Życie w UK
„Szkoci nie chcą drugiego referendum ws. niepodległości!” Jest ostra reakcja rządu Theresy May na wystąpienie Nicoli Sturgeon
Na reakcję rządu brytyjskiego odnośnie porannego wystąpienia Nicoli Sturgeon nie trzeba było długo czekać. Rzecznik rządu stwierdził, że „Szkoci nie chcą drugiego referendum ws. niepodległości”, ale też nie wykluczył, że rząd w Edynburgu dostanie od Londynu zgodę na jego przeprowadzenie.
Dziś rano, czyli zaledwie na kilka godzin przed prawdopodobnie ostatecznym głosowaniem ustawy Brexit bill w parlamencie w Londynie, Nicola Sturgeon zabrała głos ws. rozpisania drugiego referendum niepodległościowego w Szkocji. Szefowa Szkockiej Partii Narodowej zapowiedziała, że Szkoci będą chcieli sami zdecydować, czy pozostać częścią Zjednoczonego Królestwa i wyjść z Unii Europejskiej na zasadach wynegocjowanych przez rząd Theresy May, czy też odłączyć się od UK i przystąpić do Unii Europejskiej jako państwo niepodległe. Sturgeon zaznaczyła, że do referendum musiałoby dojść w okresie między jesienią 2018 a wiosną 2019 roku, czyli zanim "będzie za późno" i zanim zostaną ustalone ostateczne warunki Brexitu.

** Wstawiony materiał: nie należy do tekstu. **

Lemma zones_example_regions c d :
  zones_example !! c = Some (ZDict d) -> is_Some (d !! "default").
Proof.
  unfold zones_example. intros H.
  destruct (decide (c = "default")) as [-> | ?]; [discriminate |].
  rewrite lookup_insert_ne in H by congruence.
  destruct (decide (c = "FR")) as [-> | ?]; [discriminate |].
  rewrite lookup_insert_ne in H by congruence.
  destruct (decide (c = "US")) as [-> | ?].
  - rewrite lookup_insert_eq in H. injection H as <-. now eexists.
  - rewrite lookup_insert_ne in H by congruence. discriminate.
Qed.

Lemma zone_country_region_witness :
  (zone georeader_example zones_example "9.9.9.9" "0.0.0.0/8"
     world_example).1 = Return (ZStr "us-east").
Proof.
  assert (geolocated "9.9.9.9" "0.0.0.0/8" "9.9.9.9") as G
      by (right; repeat split; reflexivity).
  destruct (zone_country_region georeader_example zones_example "9.9.9.9"
              "0.0.0.0/8" "eu" world_example "9.9.9.9"
              (Geo (Some "US") (Some "NY")) eq_refl zones_example_regions
              G eq_refl) as (_ & _ & H).
  destruct (H (<["default" := ZStr "us-east"]> (<["CA" := ZStr "us-west"]> ∅))
              eq_refl) as [_ H'].
  destruct (H' eq_refl) as (rd & Hrd & Hz).
  rewrite Hz. f_equal. vm_compute in Hrd. now injection Hrd as <-.
Defined.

Brexit już jutro? DZIŚ odbędzie się decydujące głosowanie w Izbie Gmin
Jak można się było spodziewać, reakcja Downing Street na wystąpienie Nicoli Sturgeon była dosyć ostra. Rzecznik rządu, choć nie wykluczył, że Londyn udzieli Szkocji zgody na przeprowadzenie drugiego referendum niepodległościowego, zaznaczył, że Szkoci go po prostu nie chcą. Poza tym rzecznik przypomniał zapowiedzi Theresy May, zgodnie z którymi jej rząd będzie negocjował umowę wyjścia z Unii tak, aby nie był na tym stratny żaden kraj wchodzący w skład Zjednoczonego Królestwa.

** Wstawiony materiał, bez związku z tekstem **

(** ** The examples of the specification *)

Example Wrap_NotFound (h : heap) :
  (e <- NotFound [fmt.Str "orig"] ;; Wrap e "lookup failed") h
  = Ok (PtrError (Some (S (next h))))
       (extend (extend h (mkError "404" 404 "orig" "Not Found"))
               (mkError "404" 404 "lookup failed: orig" "Not Found")).
Proof.
  unfold bind. rewrite NotFound_run, onlyFirst_string. unfold Wrap, bind.
  rewrite load_extend_new. unfold sprintf, newError, ret. cbn [Detail].
  rewrite Sprintf_wrap.
  fold (next (extend h (mkError "404" 404 "orig" "Not Found"))).
  now rewrite next_extend.
Qed.

Example WithDetail_NotFound (h : heap) :
  (e <- NotFound [fmt.Str "orig"] ;; WithDetail e "new detail") h
  = Ok (PtrError (Some (S (next h))))
       (extend (extend h (mkError "404" 404 "orig" "Not Found"))
               (mkError "404" 404 "new detail" "Not Found")).
Proof.
  unfold bind. rewrite NotFound_run, onlyFirst_string.
  unfold WithDetail, bind.
  rewrite load_extend_new. unfold newError, ret.
  fold (next (extend h (mkError "404" 404 "orig" "Not Found"))).
  now rewrite next_extend.
Qed.

Example Is_nil_NotFound (h : heap) :
  (e <- NotFound [fmt.Str "a"] ;; Is NilError e) h
  = Ok false (extend h (mkError "404" 404 "a" "Not Found"))
  /\ (e <- NotFound [fmt.Str "a"] ;; Is e NilError) h
     = Ok false (extend h (mkError "404" 404 "a" "Not Found")).
Proof. split; reflexivity. Qed.

Example GetHTTPStatus_plain_error (h : heap) :
  GetHTTPStatus (OtherError "connection refused") h = Ok 500 h.
Proof. reflexivity. Qed.

Example New_status (h : heap) :
  New "ORDER" "gone" 410 h
  = Ok (PtrError (Some (next h))) (extend h (mkError "ORDER" 410 "gone" "Gone")).
Proof. reflexivity. Qed.

(* ================================================================== *)
(** * Further properties *)

(** ** The heap only grows *)

Lemma grows_refl (h : heap) : grows h h.
Proof. split; [exists []; now rewrite app_nil_r | reflexivity]. Qed.

Lemma grows_trans (h1 h2 h3 : heap) : grows h1 h2 -> grows h2 h3 -> grows h1 h3.
Proof.
  intros [[l1 E1] B1] [[l2 E2] B2]. split; [|congruence].
  exists (l1 ++ l2)%list. now rewrite E2, E1, app_assoc.
Qed.

Lemma grows_extend (h : heap) (e : Error) : grows h (extend h e).
Proof. split; [now exists [e] | reflexivity]. Qed.

Lemma grows_nth_error (h h' : heap) (a : nat) (v : Error) :
  grows h h' -> nth_error (errors h) a = Some v ->
  nth_error (errors h') a = Some v.
Proof.
  intros [[l E] _] H. rewrite E, nth_error_app1; [assumption|].
  now apply nth_error_old_lt in H.
Qed.

Lemma readOnly_appendOnly {A} (m : M A) : readOnly m -> appendOnly m.
Proof. intros H h a h' E. rewrite (H _ _ _ E). apply grows_refl. Qed.

Lemma readOnly_ret {A} (a : A) : readOnly (ret a).
Proof. intros h x h' E. unfold ret in E. congruence. Qed.

Lemma readOnly_bind {A B} (m : M A) (k : A -> M B) :
  readOnly m -> (forall a, readOnly (k a)) -> readOnly (bind m k).
Proof.
  intros Hm Hk h b h' E. unfold bind in E.
  destruct (m h) as [a h1| |] eqn:E1; try discriminate.
  apply Hm in E1. subst h1. now apply Hk in E.
Qed.

Lemma appendOnly_bind {A B} (m : M A) (k : A -> M B) :
  appendOnly m -> (forall a, appendOnly (k a)) -> appendOnly (bind m k).
Proof.
  intros Hm Hk h b h' E. unfold bind in E.
  destruct (m h) as [a h1| |] eqn:E1; try discriminate.
  apply Hm in E1. apply Hk in E. now apply (grows_trans _ h1).
Qed.

Lemma readOnly_load (p : ptr) : readOnly (load p).
Proof.
  intros h a h' E. unfold load in E.
  destruct p as [n|]; [|discriminate].
  destruct (nth_error (errors h) n); congruence.
Qed.

Lemma readOnly_loadBuilder (p : ptr) : readOnly (loadBuilder p).
Proof.
  intros h a h' E. unfold loadBuilder in E.
  destruct p as [n|]; [|discriminate].
  destruct (nth_error (builders h) n); congruence.
Qed.

Lemma readOnly_callError (err : error) : readOnly (callError err).
Proof.
  intros h a h' E. destruct err as [|[n|]|t]; simpl in E;
    unfold Error.Error, ret in E; try congruence.
  destruct (nth_error (errors h) n); congruence.
Qed.

Lemma readOnly_sprintf (f : string) (a : list fmt.arg) :
  readOnly (sprintf f a).
Proof.
  intros h x h' E. unfold sprintf in E.
  destruct (fmt.Sprintf f a); congruence.
Qed.

Lemma appendOnly_newError (e : Error) : appendOnly (newError e).
Proof.
  intros h a h' E. unfold newError in E. inversion E; subst.
  apply (grows_extend h e).
Qed.

Ltac frame :=
  repeat first
    [ apply readOnly_bind; [|intro]
    | apply readOnly_ret | apply readOnly_load | apply readOnly_loadBuilder
    | apply readOnly_callError | apply readOnly_sprintf ].

Ltac alloc :=
  repeat first
    [ apply appendOnly_bind; [|intro]
    | apply appendOnly_newError
    | apply readOnly_appendOnly; frame ].

Lemma keeps_readOnly {A} (P : heap -> Prop) (m : M A) :
  readOnly m -> keeps P m.
Proof. intros R h a h' Hh E. now rewrite (R _ _ _ E). Qed.

Lemma keeps_bind {A B} (P : heap -> Prop) (m : M A) (k : A -> M B) :
  keeps P m -> (forall a, keeps P (k a)) -> keeps P (bind m k).
Proof.
  intros Hm Hk h b h' Hh E. unfold bind in E.
  destruct (m h) as [a h1| |] eqn:E1; try discriminate.
  apply (Hk a h1 b h'); [|assumption]. now apply (Hm h a h1).
Qed.

Lemma readOnly_Is (x y : error) : readOnly (Is x y).
Proof.
  unfold Is. destruct (isNil x || isNil y); [apply readOnly_ret|].
  destruct x as [|p|s], y as [|q|t]; frame.
Qed.

Lemma appendOnly_New (i d : string) (c : Z) : appendOnly (New i d c).
Proof. unfold New. alloc. Qed.

Lemma appendOnly_Parse (t : string) : appendOnly (Parse t).
Proof.
  intros h a h' E. destruct (Parse_total t h) as [e He].
  rewrite He in E. inversion E; subst. apply grows_extend.
Qed.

– Szkocki rząd powinien się skupić na zapewnianiu ludziom w Szkocji dobrych rządów i usług publicznych – powiedział nieco umoralniająco rzecznik. – Jak zapowiedziała premier, rząd brytyjski chce przyszłego partnerstwa z UE, które będzie dobre dla całej Wielkiej Brytanii. To rząd brytyjski będzie negocjował to porozumienie, ale robiąc to będziemy brali pod uwagę interesy wszystkich narodów Zjednoczonego Królestwa – dodał.

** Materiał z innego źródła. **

(** * Cache-aside helpers

    A shallow embedding of the cache helpers: the query cache with its tag
    registry ([queryCache], [tagCacheKey], [bustCacheTag]), the batched
    entity cache ([createCachedArray], [createCachedObject]) and the counter
    cache ([cachedCounter]), over a model of the key-value store they talk
    to.

    Conventions.  Time is an integer number of milliseconds, as [Date.now()]
    gives it; expiries are given to the store in seconds, as the [EX] option
    and [expire] take them.  Every operation receives the instant [now] at
    which it runs and is taken to run at that one instant, its store
    operations in the order the code issues them.  Identifiers are integers,
    printed in decimal by template strings and [toString] ([pretty]).  The
    [log] calls are left out. *)

From Stdlib Require Import ZArith Lia.
From stdpp Require Import base option list strings pretty gmap.

Local Open Scope Z_scope.

(** ** The key-value store *)

Module Redis.

(** Modelled from the spec: the store client ([~/server/redis/client]) is not
    part of the sources.  A store maps a key to a value and an optional
    deadline, the instant (in milliseconds) at which the key expires.
    [redis.packed] is the same client with values encoded on the way in and
    decoded on the way out, so a packed value is kept decoded. *)
Abbreviation store V := (gmap string (V * option Z)).

Section primitives.
Context {V : Type}.
Implicit Types (st : store V) (k : string) (v : V) (now : Z).

(** Modelled from the spec: a key lives until its deadline, for ever when it
    has none. *)
Definition live now (d : option Z) : bool :=
  match d with
  | None => true
  | Some t => bool_decide (now < t)
  end.

(** Modelled from the spec: the entry of [k] as the store sees it at [now];
    a key whose deadline has passed is absent. *)
Definition peek now st k : option (V * option Z) :=
  match st !! k with
  | Some e => if live now e.2 then Some e else None
  | None => None
  end.

(** Modelled from the spec: [get] of the store client. *)
Definition get now st k : option V := fst <$> peek now st k.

Rzecznik przypomniał też, że zupełnie niedawno temu Szkoci wypowiedzieli się już w referendum na temat ewentualnego odłączenia się Szkocji od Wielkiej Brytanii i że wówczas za pozostaniem opowiedziało się 55 proc. Szkotów. – Tylko nieco ponad dwa lata temu ludzie w Szkocji zagłosowali zdecydowanie za tym, żeby pozostać częścią Wielkiej Brytanii – w referendum, które szkocki rząd określił mianem „jednego głosowania na pokolenie”. Dowody jasno pokazują, że większość Szkotów nie chce drugiego referendum niepodległościowego. Kolejne referendum doprowadziłoby do wytworzenia się podziałów i do powstania ogromnej gospodarczej niepewności, w najgorszym możliwym czasie – przyznał kategorycznie rzecznik.